(RECORDS SHOWN)

(** X2.  Whenever the analysis of a history with at least two valid start
    dates returns, its cycle length lies between the least and the greatest
    gap of the sorted valid dates and is not negative, and its period
    duration is 5. *)
Theorem X2_cycle_length_between_gaps (h : list period) (r : analysis) :
  2 <= len (valid_dates h) ->
  calculate_cycle_analysis h = Ok r ->
  exists lo hi,
    is_min lo (gaps (sort (valid_dates h))) /\
    is_max hi (gaps (sort (valid_dates h))) /\
    0 <= lo <= cycle_length r /\ cycle_length r <= hi /\
    period_duration r = 5.
Proof.
  intros Hn Hr.
  destruct (analysis_enough_data h Hn) as (hi & lo & Hhi & Hlo & E).
  cbv zeta in E. rewrite E in Hr.
  destruct (analysis_in_range _ _); [|discriminate].
  injection Hr as <-. cbn [cycle_length period_duration analysis_of].
  exists lo, hi. split; [exact Hlo|]. split; [exact Hhi|].
  set (g := gaps (sort (valid_dates h))) in *.
  assert (len g = len (valid_dates h) - 1) as Hg.
  { assert (len (sort (valid_dates h)) = len (valid_dates h)) as Hd
      by (unfold len; now rewrite sort_length).
    unfold g. rewrite gaps_length, Hd. lia. }
  pose proof (sum_lower lo g (proj2 Hlo)) as Hl.
  pose proof (sum_upper hi g (proj2 Hhi)) as Hu.
  pose proof (Z.mul_div_le (sum g) (len g) ltac:(lia)) as Hd1.
  pose proof (Z.mul_succ_div_gt (sum g) (len g) ltac:(lia)) as Hd2.
  assert (0 <= lo) as H0.
  { pose proof (gaps_nonneg _ (sort_sorted (valid_dates h))) as Hnn.
    fold g in Hnn. rewrite Forall_forall in Hnn. apply Hnn. apply Hlo. }
  split; [|split; [nia|reflexivity]].
  split; [exact H0|nia].
Qed.

Lemma X2_cycle_length_between_gaps_witness :
  let h := history_of ["2024-01-01"; "2024-01-21"; "2024-02-25"] in
  exists r lo hi,
    calculate_cycle_analysis h = Ok r /\
    0 <= lo <= cycle_length r /\ cycle_length r <= hi.
Proof.
  intros h.
  assert (2 <= len (valid_dates h)) as Hn by (vm_compute; discriminate).
  assert (calculate_cycle_analysis h = Ok (analysis_of 738941 27 15)) as E
    by reflexivity.
  destruct (X2_cycle_length_between_gaps h _ Hn E)
    as (lo & hi & _ & _ & Hlo & Hhi & _).
  exists (analysis_of 738941 27 15), lo, hi. auto.
Defined.



(** X4.  The prediction looks at the last record only: whatever records come
    before it, a last record whose start does not parse makes
    [predict_next_period] raise the parse error, [ValueError] for a string
    and [TypeError] for any other value, for every cycle length. *)
Theorem X4_predict_raises_on_unparseable_last
  (front : list period) (p : period) (c : Z) (e : exn) :
  strptime_value (start p) = Raise e ->
  predict_next_period (front ++ [p]) c = Raise e /\
  ((exists s, start p = Str s) -> e = ValueError) /\
  ((forall s, start p <> Str s) -> e = TypeError).
Proof.
  intros He. split; [|split].
  - now apply predict_last_raise.
  - intros (s & Hs). rewrite Hs in He. simpl in He.
    unfold strptime in He.
    destruct (re_matches s) as [|[[[y m] d] rest] t]; [now injection He|].
    destruct (negb _); [now injection He|].
    destruct (_ && _); [discriminate|now injection He].
  - intros Hs. destruct (start p) as [s| |]; simpl in He.
    + now destruct (Hs s).
    + now injection He.
    + now injection He.
Qed.
Definition headers_27 : list value :=
  VStr <$>
    ["Post ID"; "Platform"; "Topic"; "Content Text"; "Status"; "Last Feedback";
     "Last Feedback Date"; "Date Created"; "Date Approved"; "Approved By";
     "Final Approval Date"; "Post Scheduled Date"; "Posted By"; "Post Link";
     "Campaign"; "Audience"; "Language"; "Author"; "Reviewer"; "Priority";
     "Word Count"; "Image Link"; "Hashtags"; "Region"; "Budget"; "Notes";
     "Archived"]%string.

Definition wide_world : world :=
  World (Service true (Some "Sheet1"%string) (Some headers_27) None)
        (Remote "Sheet1" [headers_27; [VStr "a"; VStr "Draft"]] true) 0.

Definition duplicates_world : world :=
  World (Service true (Some "Sheet1"%string) (Some headers_PostID) None)
        (Remote "Sheet1"
           [headers_PostID; [VStr "a"; VStr "Draft"]; [VStr "b"; VStr "Draft"];
            [VStr "b"; VStr "Approved"]] true) 0.

Definition short_rows_world : world :=
  World (Service true (Some "Sheet1"%string) None None)
        (Remote "Sheet1"
           [headers_PostID; [VStr "a"]; []; [VStr "c"; VStr ""; VStr "extra"]] true) 3.

Definition blank_id_world : world :=
  World (Service true (Some "Sheet1"%string) (Some headers_PostID) None)
        (Remote "Sheet1" [headers_PostID; [VStr ""; VStr "Draft"]] true) 0.

(** Sheets with a column named after a member of [Object.prototype]. *)
Definition headers_proto : list value := [VStr "Post ID"; VStr "__proto__"].
Definition headers_constructor : list value := [VStr "Post ID"; VStr "constructor"].

Definition blank_proto_world : world :=
  World (Service true (Some "Sheet1"%string) (Some headers_proto) None)
        (Remote "Sheet1" [headers_proto; [VStr "a"]; [VStr "b"; VStr ""]] true) 0.

Definition example_iso (t : nat) : string := "2024-05-01T10:00:00.000Z".
Definition example_message : string := "socket hang up".

(** * Properties *)

Ltac run := unfold mbind, M_bind, mret, M_ret, this, throw, new_Date, await_get,
  await_update, set_columnHeaders, set_lastSyncTime; simpl.

(** ** Values and arrays *)

Lemma strict_eq_true (a b : value) : strict_eq a b = true ↔ a = b.
Proof. unfold strict_eq. apply bool_decide_eq_true. Qed.

Lemma strict_eq_false (a b : value) : strict_eq a b = false ↔ a ≠ b.
Proof. unfold strict_eq. apply bool_decide_eq_false. Qed.

Lemma js_or_truthy (a b : value) : truthy a = true → js_or a b = a.
Proof. unfold js_or. by intros ->. Qed.

Lemma js_or_falsy (a b : value) : truthy a = false → js_or a b = b.
Proof. unfold js_or. by intros ->. Qed.

(** [(x || '') || null] is [x || null]. *)
Lemma js_or_empty_null (x : value) :
  js_or (js_or x (VStr "")) VNull = js_or x VNull.
Proof. unfold js_or. by destruct (truthy x) eqn:E; [rewrite E|]. Qed.

Lemma js_or_null_cases (x : value) :
  js_or x VNull = VNull ∨ truthy (js_or x VNull) = true.
Proof. unfold js_or. destruct (truthy x) eqn:E; auto. Qed.

(** Reading a property of a plain object. *)
Lemma obj_get_own (obj : gmap string value) (k : string) (v : value) :
  obj !! k = Some v → obj_get obj k = v.
Proof. intros Hv. unfold obj_get. by rewrite Hv. Qed.

Lemma obj_get_ordinary (obj : gmap string value) (k : string) :
  Object_prototype k = None → obj_get obj k = default VUndef (obj !! k).
Proof. intros Hk. unfold obj_get. rewrite Hk. by destruct (obj !! k). Qed.

Lemma ordinary_not_proto (h : value) : ordinary h → toKey h ≠ "__proto__"%string.
Proof. unfold ordinary. intros Hord Heq. by rewrite Heq in Hord. Qed.

(** Against a truthy identifier, [(x || null) === id] is [x === id]. *)
Lemma strict_eq_or_null (x id : value) :
  truthy id = true → strict_eq (js_or x VNull) id = strict_eq x id.
Proof.
  intros Hid. unfold js_or. destruct (truthy x) eqn:E; [done|].
  transitivity false; [|symmetry]; apply strict_eq_false; intros ?; subst;
    simpl in *; congruence.
Qed.

Lemma js_index_take (n i : nat) (row : list value) :
  i < n → js_index (take n row) i = js_index row i.
Proof. intros H. unfold js_index. by rewrite lookup_take_lt. Qed.

Lemma js_index_app_l (l1 l2 : list value) (i : nat) :
  i < length l1 → js_index (l1 ++ l2) i = js_index l1 i.
Proof. intros H. unfold js_index. by rewrite lookup_app_l. Qed.
(** * Balance-sheet reconciliation engine ([BalanceSheetReconciler], app.py)

    A shallow embedding of the reconciliation core of the application:
    the report payloads are JSON documents as [requests] decodes them, the
    checks are Python methods that raise, mutate the reconciler instance
    and write to the database session.  The embedding keeps all three:
    values are dynamically typed, every primitive can raise, and the
    methods run in a state-and-exception monad over the instance and the
    database. *)

From Stdlib Require Import ZArith List String Ascii Bool Lia.
From Stdlib Require Import Floats DecimalString.
From stdpp Require Import base option gmap strings.

Import ListNotations.
Local Open Scope string_scope.
Local Open Scope Z_scope.
Local Open Scope list_scope.

#[local] Set Warnings "-register-all".

(** ** Python values

    What [response.json()] can return, and what the checks compute from
    it.  A [dict] is kept as an association list in insertion order (the
    order [for k in d] visits the keys); a lookup takes the first binding
    of a key.  A [str] is kept as its UTF-8 encoding: equality and
    substring search on the encodings are those on the texts, a character
    is a lead byte with its continuation bytes, and [str.upper()], which
    follows the Unicode case mapping, is a parameter of the development
    (as [float()] on a [str] is). *)

Inductive value : Type :=
| VNone
| VBool (b : bool)
| VInt (z : Z)
| VFloat (f : float)
| VStr (s : string)
| VList (l : list value)
| VDict (d : list (string * value)).

Inductive exn : Type :=
| TypeError
| KeyError (key : string)
| IndexError
| AttributeError (name : string)
| ValueError
| OverflowError
| SQLAlchemyError
| Exception_ (msg : string).

Inductive result (A : Type) : Type :=
| Ok (a : A)
| Raise (e : exn).
Arguments Ok {A} a.
Arguments Raise {A} e.

#[global] Instance result_ret : MRet result := fun _ a => Ok a.
#[global] Instance result_bind : MBind result := fun _ _ f m =>
  match m with
  | Ok a => f a
  | Raise e => Raise e
  end.

Definition is_ok {A} (r : result A) : bool :=
  match r with Ok _ => true | Raise _ => false end.
(** C7.  In a running proxy, a pass over a snapshot while [Serve] holds a
    config logs and walks the upstream list, and does nothing else: no
    identity service is constructed, no readiness goroutine launched, no
    public listener constructed, the proxy is unchanged.  These three
    happen in the pass over the first snapshot, where nothing of the kind
    happened before, and at most once in any execution.  After a pass the
    local [cfg] of [Serve] is the snapshot just processed (the first one
    with its public listener's defaults filled in, as the pass wrote them
    into it). *)
Theorem setup_only_on_first_snapshot p w pre s cfg c rest :
  run pre (initSys p w) = Some s ->
  serve s = Looping cfg ->
  watch s = c :: rest ->
  exists s',
    exec SelectConfig s = Some s' /\
    match cfg with
    | Some old =>
      serve s' = Looping (Some c) /\
      proxy (state s') = proxy (state s) /\
      trace (state s')
      = trace (state s)
        ++ Printf "[DEBUG] got new config"
        :: flat_map (upstreamEffects (proxy (state s))) (Upstreams c) /\
      serviceCalls (trace (state s')) = serviceCalls (trace (state s)) /\
      publicBuilt (trace (state s')) = publicBuilt (trace (state s)) /\
      readyLoggers (trace (state s')) = readyLoggers (trace (state s))
    | None =>
      serviceCalls (trace (state s)) = [] /\
      publicBuilt (trace (state s)) = [] /\
      readyLoggers (trace (state s)) = [] /\
      match NewService (ProxiedServiceID c) (client (proxy (state s))) with
      | inl svc =>
        serve s' = Looping (Some (withPublicDefaults c)) /\
        service (proxy (state s')) = Some svc /\
        trace (state s')
        = trace (state s)
          ++ Printf "[DEBUG] got new config"
          :: setupEffects svc c
          ++ flat_map (upstreamEffects (proxy (state s'))) (Upstreams c) /\
        serviceCalls (trace (state s')) = [ProxiedServiceID c] /\
        publicBuilt (trace (state s')) = [publicApplyDefaults (PublicListener c)] /\
        readyLoggers (trace (state s')) = [svc]
      | inr e => serve s' = Returned (Some e)
      end
    end /\
    forall post s'',
      run post s' = Some s'' ->
      (length (serviceCalls (trace (state s''))) <= 1)%nat /\
      (length (publicBuilt (trace (state s''))) <= 1)%nat /\
      (length (readyLoggers (trace (state s''))) <= 1)%nat.
Proof.
  intros Hpre Hserve Hwatch.
  pose proof (exec_SelectConfig _ _ _ _ Hserve Hwatch) as Hexec.
  eexists. split; [exact Hexec|]. split.
  - cbn [state proxy trace goroutines serve watch].
    pose proof (setupInv_run _ _ _ _ Hpre) as Hinv.
    unfold setupInv in Hinv. rewrite Hserve in Hinv.
    destruct cfg as [old|].
    + pose proof (config_later_setup (proxy (state s)) old c) as (H1 & H2 & H3).
      repeat split; readers; by rewrite omap_app, ?H1, ?H2, ?H3, app_nil_r.
    + destruct Hinv as (H1 & H2 & H3). repeat split; [done..|].
      pose proof (config_first_setup (proxy (state s)) c) as Hfirst.
      unfold configFrame, configProxy, configEffects in *.
      destruct (NewService _ _) as [svc|e]; [|done].
      destruct Hfirst as (F1 & F2 & F3).
      repeat split; readers; by rewrite omap_app, ?H1, ?H2, ?H3.
  - intros post s'' Hpost. apply setupInv_at_most_once.
    apply (setupInv_run p w (pre ++ SelectConfig :: post)).
    rewrite run_app, Hpre. change (run (SelectConfig :: post) s = Some s'').
    by rewrite run_cons, Hexec.
Qed.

(End RECORDS SHOWN)

* PROBLEM DESCRIPTION
Word for word, restate the lines of the listing above starting at the line with "Lemma js_or_null_cases (x" and ending at the line with "Lemma obj_get_own (obj", and nothing outside them.

* TASK SOLUTION
Lemma js_or_null_cases (x : value) :
  js_or x VNull = VNull ∨ truthy (js_or x VNull) = true.
Proof. unfold js_or. destruct (truthy x) eqn:E; auto. Qed.

(** Reading a property of a plain object. *)
Lemma obj_get_own (obj : gmap string value) (k : string) (v : value) :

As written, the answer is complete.